L’appalto in corso di esecuzione per il completamento del restauro e della valorizzazione funzionale del complesso, interviene sulle parti comuni dell’immobile. Le opere riguardano tutti i prospetti sugli spazi pubblici, i quattro prospetti della corte interna, le coperture dell’immobile, gli adeguamenti alle norme di sicurezza antincendio con la realizzazione di nuovi percorsi interpiano e i necessari consolidamenti strutturali delle scale esistenti, ma anche un nuovo impianto di climatizzazione della sala della musica (ex oratorio del convento), con caratteristiche prestazionali maggiori in termini di efficienza invernale/estiva e di risparmio energetico rispetto all’impianto esistente. Proprio in questi giorni sono state ultimate le opere di restauro dei prospetti della corte interna che, unitamente alla facciata principale, rappresentano un grande esempio di barocco fiorentino. Sono in fase di completamento i consolidamenti strutturali della falde di copertura, mentre sono in corso di realizzazione le opere impiantistiche. Da ieri è iniziato il montaggio dei ponteggi sulla facciata principale lato chiesa per consentire di eseguire le opere di messa in sicurezza e pulitura della pietra forte, materiale che costituisce la facciata, dei marmi dei gruppi scultorei e del balconcino al primo piano sopra l’ingresso principale. Terminata questa fase, saranno montati i ponteggi sulla facciata dell’ex oratorio (speculare alla chiesa) per eseguire le medesime opere di restauro. I lavori successivi, da eseguire nel 2024, riguarderanno le facciate del complesso monumentale su via dell’Anguillara, su borgo de Greci e su via Filippina; infine, saranno realizzate le opere di consolidamento della scala esistente nel palazzo già Baccelli, in via dell’Anguillara 23/r, che sarà messa in comunicazione con il secondo piano di San Firenze per implementare le vie di esodo.  

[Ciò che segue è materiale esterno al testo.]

(* ===== verification/Faults.v ===== *)
(** * Faults: accesses that cannot be served (kernel/mmu.c)

    What [page_fault] does about pages that were never mapped, and what
    [mmu_alloc_frame] does when no frame is free. *)

From S2P Require Import Prelude Memmap Mmu Frames.

Section Faults.
Context (malloc_ok : nat -> bool) (fd_node : Z -> M mmu (option Z)) (read_page : Z -> Z -> Z -> M mmu unit).

(** The processor: a load of the page at [address] is done when the page is
    present, and otherwise raises a fault for a read. *)
Fixpoint cpu_load (n fuel : nat) (address : Z) : M mmu (option (list Z)) :=
  match n with
  | O => nofuel
  | S n =>
      s <- get;;
      t <- table_of (current_directory s) (table_idx address);;
      p <- page_at t (page_idx address);;
      if present p then ret (Some (content s (frame p)))
      else
        r <- page_fault malloc_ok fd_node read_page fuel address 0x00;;
        match r with Segv => ret None | Resume => cpu_load n fuel address end
  end.

(** A fault on a page that belongs to no mapped file. *)
Lemma page_fault_plain s address t p x fuel err :
  walk s address t p x -> mmap x && (frame p =? 0) = false ->
  page_fault malloc_ok fd_node read_page fuel address err s =
    if commited x then
      (k <- task_of;; if negb (mt_pid k =? 0) then ret Segv else panic "Page Fault!") s
    else if flag err 0x02 then (commit_page t (page_idx address) address;;; ret Resume) s else Ret Resume s.
Proof.
  intros [(D & HD & Ht) [Hd Ht0] Hp Hx] Hm. unfold page_fault. rewrite mrun_get. cbv zeta.
  rewrite (mrun_table_of _ D _ t), (mrun_page_at _ _ p), (mrun_info_at _ _ x) by done.
  destruct (commited x); [done|]. rewrite Hm, mrun_ret. by destruct (flag err 0x02).
Qed.

Lemma walk_run {B} s address t p x (k : Z -> page_t -> M mmu B) :
  walk s address t p x ->
  (t <- table_of (current_directory s) (table_idx address);; p <- page_at t (page_idx address);; k t p) s = k t p s.
Proof.
  intros [(D & HD & Ht) _ Hp _]. by rewrite (mrun_table_of _ D _ t), (mrun_page_at _ _ p).
Qed.

(** The handler takes the first write to a page without a frame for one that
    was copied on write. *)
Lemma commit_unmapped s address t p x :
  walk s address t p x -> frame p = 0 -> frame_refs_lock s = 0 -> frame_refs s !! 0%nat = Some 1 ->
  let h := set_info (set_entry (page_tables s) t (Z.to_nat (page_idx address)) (p <| rw := true |>))
                    t (Z.to_nat (page_idx address)) (x <| commited := true |>) in
  commit_page t (page_idx address) address s = Ret tt (s <| page_tables := h |>).
Proof.
  intros [(D & HD & Ht) _ Hp Hx] Hf Hlk H0. cbv zeta. unfold commit_page. rewrite mrun_lock_refs by done.
  rewrite (mrun_page_at _ _ p) by done. rewrite Hf, (mrun_refs_of _ 1) by done. change (1 =? 1) with true. cbv iota.
  rewrite bind_assoc, (mrun_upd_page _ _ _ p), (mrun_upd_info _ _ _ x) by (done || (simpl; by rewrite info_set_entry)).
  rewrite unlock_refs_run by done. unfold setf. simpl. by rewrite Hlk.
Qed.

(** An access to a page of an existing table that was never mapped is not
    refused alike: a store ends with SIGSEGV, at the second fault, but a load
    faults for ever, because the handler returns from the fault without having
    changed anything. *)
Theorem unmapped_access s address t p x k fuel data :
  walk s address t p x -> present p = false -> frame p = 0 -> commited x = false -> mmap x = false ->
  frame_refs_lock s = 0 -> frame_refs s !! 0%nat = Some 1 -> current_task s = Some k -> mt_pid k <> 0 ->
  (forall n, cpu_load n fuel address s = NoFuel s) /\
  (exists s', cpu_store malloc_ok fd_node read_page 2 fuel address data s = Ret Segv s' /\ frames s' = frames s).
Proof.
  intros Hw Hpr Hf Hc Hm Hlk H0 Hk Hpid. split.
  - induction n as [|n IH]; [done|]. cbn [cpu_load]. rewrite mrun_get, (walk_run s address t p x), Hpr by done.
    rewrite (bind_Ret _ _ _ Resume s); [exact IH|]. rewrite (page_fault_plain _ _ _ _ _ _ _ Hw) by by rewrite Hm. by rewrite Hc.
  - set (i := Z.to_nat (page_idx address)).
    set (s1 := s <| page_tables := set_info (set_entry (page_tables s) t i (p <| rw := true |>)) t i (x <| commited := true |>) |>).
    assert (Hw1 : walk s1 address t (p <| rw := true |>) (x <| commited := true |>)).
    { pose proof Hw as [W1 W2 W3 W4]. split; try done; simpl; fold i.
      - rewrite entry_set_info, entry_set_entry by by eexists. by rewrite decide_True.
      - rewrite info_set_info by (rewrite info_set_entry; by eexists). by rewrite decide_True. }
    exists s1. split; [|done]. cbn [cpu_store]. rewrite mrun_get, (walk_run s address t p x), Hpr by done. cbn [andb].
    rewrite (bind_Ret _ _ _ Resume s1).
    2: { rewrite (page_fault_plain _ _ _ _ _ _ _ Hw) by by rewrite Hm. rewrite Hc. cbv iota. change (flag 2 2) with true. cbv iota.
         by rewrite (bind_Ret _ _ _ _ _ (commit_unmapped _ _ _ _ _ Hw Hf Hlk H0)). }
    cbv iota. rewrite mrun_get, (walk_run s1 address t _ _ _ Hw1). change (present (p <| rw := true |>)) with (present p).
    rewrite Hpr. cbn [andb]. rewrite (bind_Ret _ _ _ Segv s1); [done|].
    rewrite (page_fault_plain _ _ _ _ _ _ _ Hw1) by (simpl; by rewrite Hm). simpl.
    unfold task_of, bind, get. simpl. rewrite Hk. simpl. by rewrite (proj2 (Z.eqb_neq _ 0)).
Qed.
End Faults.

(** ** No free frame *)

(** [mmu_alloc_frame] does not notice that the memory is used up.  The search
    reports 0 and the test is for the largest word, so that the page is mapped
    to frame 0, in which the kernel itself is, and no panic is raised. *)
Theorem alloc_frame_exhausted s m d D t address p x n :
  frames_ok s m 0 -> (forall f, 0 <= f < frame_limit m -> page_used m f = true) ->
  d <> 0 -> directories s !! d = Some D -> tables D !! Z.to_nat (table_idx address) = Some t -> t <> 0 ->
  entry (page_tables s) t (Z.to_nat (page_idx address)) = Some p -> frame p = 0 ->
  info (page_tables s) t (Z.to_nat (page_idx address)) = Some x -> frame_refs s !! 0%nat = Some n ->
  exists s', mmu_alloc_frame address d s = Ret 0 s' /\
    entry (page_tables s') t (Z.to_nat (page_idx address)) = Some (mapped p 0) /\
    frame_refs s' !! 0%nat = Some (u32 (n + 1)).
Proof.
  intros Hok Hall Hd HD Ht Ht0 Hp Hf Hx Hn. pose proof Hok as [F1 F2 F3 [F4 F4'] [F5 F5'] FW F6 F7 F8 F9].
  destruct (take_frame_ok (m <| lock := 1 |>)) as (idx & Efind & Hlow); [by apply memmap_wf_lock|].
  assert (idx = 0) as ->.
  { destruct Hlow as [(Hi & Hu & _)|[-> _]]; [|done]. change (page_used m idx = false) in Hu. by rewrite Hall in Hu. }
  pose proof (F8 _ _ _ Hp) as Hr. pose proof F2 as (_ & ? & Hlen).
  destruct (set_page_ok (m <| lock := 1 |>) 0) as (m1 & E & H1 & H2 & H3 & H4).
  { by apply memmap_wf_lock. }
  { unfold frame_limit in *. simpl. lia. }
  pose proof (set_page_lock _ _ _ E) as El. simpl in El. change (0 * 0x1000) with 0 in E.
  eexists. split.
  - unfold mmu_alloc_frame. rewrite mrun_assert by (by apply negb_true_iff, Z.eqb_neq).
    rewrite (mrun_table_of _ D _ t) by done. rewrite mrun_assert by (by apply negb_true_iff, Z.eqb_neq).
    rewrite (mrun_page_at _ _ p) by done. rewrite Hf. cbn [Z.eqb negb].
    rewrite (mrun_lock_map _ m) by done.
    rewrite (mrun_on_map _ (m <| lock := 1 |>) _ 0 (m <| lock := 1 |>)) by (simpl; rewrite ?lookup_insert_eq; done).
    cbn [Z.eqb]. change (u32 (0 * MMU_PAGE_SIZE)) with 0.
    rewrite (mrun_on_map _ (m <| lock := 1 |>) _ tt m1) by (simpl; rewrite ?lookup_insert_eq; done).
    rewrite (mrun_unlock_map _ m1) by (simpl; rewrite ?lookup_insert_eq; done).
    rewrite (mrun_upd_page _ _ _ p), (mrun_upd_info _ _ _ x) by (done || (simpl; by rewrite info_set_entry)).
    rewrite (mrun_refs_of _ n), (mrun_set_refs _ _ n) by done. reflexivity.
  - split; simpl.
    + rewrite entry_set_info, entry_set_entry by by eexists. by rewrite decide_True.
    + apply list_lookup_insert_eq. by eapply lookup_lt_Some.
Qed.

“Abbiamo finalmente completato questo grandioso progetto iniziato alcuni anni fa - prosegue Meucci - e che ora vede partire la fase finale dei lavori di restauro con gli interventi di recupero delle quattro facciate. Un progetto coordinato dal servizio Belle arti e Fabbrica di Palazzo Vecchio che restituirà a Firenze un palazzo completamente riqualificato con una vocazione polifunzionale incentrata sull’arte, sulla musica, sulla cultura e sulla formazione con aule attrezzate, laboratori di ricerca, museo, spazi espositivi, sale di rappresentazione”. "Proprio nei giorni in cui l’Unesco definisce il canto lirico patrimonio dell’umanità, presentiamo il completamento della destinazione del Palazzo delle Arti e dello Spettacolo nell'ex tribunale, che è stato il primo impegno per il quale ho lavorato fin dal mio insediamento all'assessorato - le parole Giuliani -, viste le varie soluzioni che nel tempo non erano mai andate a buon fine e consapevole dell'immenso valore artistico di questo luogo grazie alla presenza fin dall'inizio della Fondazione Zeffirelli. Finalmente oggi con l'arrivo anche del Cherubini, invece, possiamo dire di aver dato piena realizzazione al vero spirito del Palazzo delle Arti e dello Spettacolo".